While the US elections will perhaps be the first case-study in a truly effective and mass (like traditional media mass) campaign, it will most definitely not be the last. In many ways, as a country we are pioneering it. In the only way Indians can, with great hopes and limited budgets. Unsuspecting feed users in India too were subjected to the wrath of fake news during our own elections in 2014, except, at that time, it wasn’t really called fake news.
There are 150 million personalized Facebooks, 200 million WhatsApps, 110 million Youtubes, and a growing number of personalized UC Browser, Netflix, Amazon Prime, HotStar, Instagram, Twitter, SnapChat and insert new video platforms here. Your generally programmed linear one-size-to-fit-all TV feed is on a slow but sure descent. Cord-cutting amongst US households has only accelerated every year, hitting a peak in 2014 and steadily de-growing with its biggest loss coming in the first quarter of this year. Video is going to steadily become an Internet Protocol only distribution format. Digital cinema’s already done that, TV’s change is nigh.
With that, the hegemony of Television as we know it, will continue to face downward pressure as advertising and subscription revenues get de-coupled. We are many years away, but it is inevitable. Millennials are already leaving traditional TV channels that positioned themselves as ‘Youth’ and replacing them with media brands on digital. Spends to reach them in that category have already moved online.
Content, uninhibited by distribution, driven by communities, and built around a new generation of endemic talent, is giving them an aisle instead of a shelf of content. Youth itself is being segmented into communities oriented around psychographics, demographics, geography and interests. What was once one MTV, is being virtualized, verticalized and fragmented. Managing scale as a modern-day media network, creative agency or advertiser, without a new technology framework that adapts to the ever-changing landscape and is inherently built as video, makes the difference between being heard or being lost in the flood of the feeds.
If the papercuts to niche television begin with advertising, they will accelerate with Subscription Video on Demand. Amazon Prime doesn’t even sell video, it’s Same Day Delivery. Oh! By the way here is a vast catalogue with $200 million of fresh new local programming.
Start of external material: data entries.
(* ===== verification/Download.v ===== *)
(** * A whole download: [DownloadMVP] of [internal/client/downloader.go]

    The guards, the storage, the announces and the swarm, put together.  The tracker is reached through
    [ClientTracker.Announce]; the scheduler, the peers and the disk are the run of the swarm, a function
    from the state after [Start]'s set-up to the state where its threads have stopped.  [DownloadMVP]
    returns its result, the announces it made, in order, and the directory it leaves.

    The theorems: what a successful download leaves on disk, the life cycle the tracker sees, and a torrent
    without files that crashes the client. *)

From S2P Require Import Prelude Strconv Hex Sha GoStrings NetAddr Bencode Recognize Url Codec ClientTracker Wire Peer Downloader Handshake Interop Paths Magnet Metainfo Storage Swarm SwarmInv SwarmRun.
From Stdlib Require Import ZArith Lia.
Local Open Scope Z_scope.

(** ** Peer ids *)

Definition charset : bytes := str "abcdefghijklmnopqrstuvwxyz0123456789".

(** [b] is what [rand.Read] gave, [None] its error. *)
Definition GeneratePeerID (b : option bytes) : bytes :=
  match b with
  | None => str "-WL0020-aaaaaaaaaaaa"
  | Some b => str "-WL0020-" ++ map (λ x, nth (Z.to_nat (bval x `rem` 36)) charset Byte.x00) b
  end.

(** ** The download *)

Record DownloadOptions := mkDownload {
  DMeta : TorrentMeta;
  DInfoHashV1 : bytes;
  DTrackerURL : bytes;
  DMaxWorkers : Z;
}.

Inductive derr :=
| NoPieceHashes | HashesMismatch | StorageInit (e : serr) | PreallocateFailed (e : serr)
| AnnounceFailed (e : cerr) | NoPeers | SwarmFailed (r : start_result).

(** [strings.Contains(s, sub)] *)
Fixpoint contains (s sub : bytes) : bool :=
  has_prefix s sub || match s with [] => false | _ :: r => contains r sub end.

Definition announce_url (trackerURL : bytes) : bytes :=
  if contains trackerURL (str "/announce") then trackerURL else trim_suffix trackerURL (str "/") ++ str "/announce".

(** The guard, [NewStorage] and [Preallocate]; [opened] is what opening the output directory gives. *)
Definition download_guard (meta : TorrentMeta) : result derr unit :=
  if bool_decide (pieceHashes meta = []) then Err NoPieceHashes
  else if negb (zlen (pieceHashes meta) =? wrap64 (PieceCount meta * 20)) then Err HashesMismatch
  else Ok tt.

Definition prepare (meta : TorrentMeta) (opened : result oserr FS) : result derr Storage :=
  _ ← download_guard meta;
  store ← map_err StorageInit (NewStorage opened (Files meta));
  match Preallocate store with
  | (Ok _, fs) => Ok (with_root store fs)
  | (Err e, _) => Err (PreallocateFailed e)
  | (Panic, _) => Panic
  | (NoFuel, _) => NoFuel
  end.

Section download.
Context (announce : bytes → AnnounceOptions → result cerr (list bytes)) (run : Swarm → Swarm).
NetFlix, HotStar, Viu and others are unencumbered by S&P guidelines, and can actually give paying users a truly personalized premium experience of content. Why would you pay Rs 350 ARPU to cable and satellite, when your friendly Jio connection with 1GB per day can give you a personalized EPG with millions of dollars’ worth of content, curated and available across all devices?
India has the largest millennial population in the world. As of 2016, there were 407 million millennials in India, expected to grow to 504 million by 2020. These comprise 46.4% of India's working age population with a total spending power of $180 billion in 2016, swelling to $330 billion by 2020.
Surveys show that 57% of India's working millennials are already the chief wage earners, accounting for 70% of overall household income and they will account for 45% of total working population in the next decade.
These yolo-swearing yaas queens are the economic force that spends about 17 hours on the Internet in a week - 35% of that time is spent on emails/social media, 30% on online entertainment and 23% searching for information.
These organic-crushed-pepper-crusted-grilled-salmon-with-olive-drizzle-on-a –bed-of-pan-fried-quinoa-loving generation will comprise 61% of the nation's Internet population and 78% of online shoppers by 2020.
They are to a megabit born, scions of the screen, and their water coolers are these online communities curated and created around content. They mostly block ads and sometimes skip them, and consume world class content products, only if the genial algorithm is kind enough to bubble it on their feed. Attention is the only prize worth winning, and as hard as it sounds, dear sir, your 30-second one-size-fits-all TVC will need to explode itself into a thousand stories, delivered at scale, like those dastardly dark posts. They will need to speak to communities, and be so woven into the fabric of the story, you can’t tell where the seam lies between content and ad.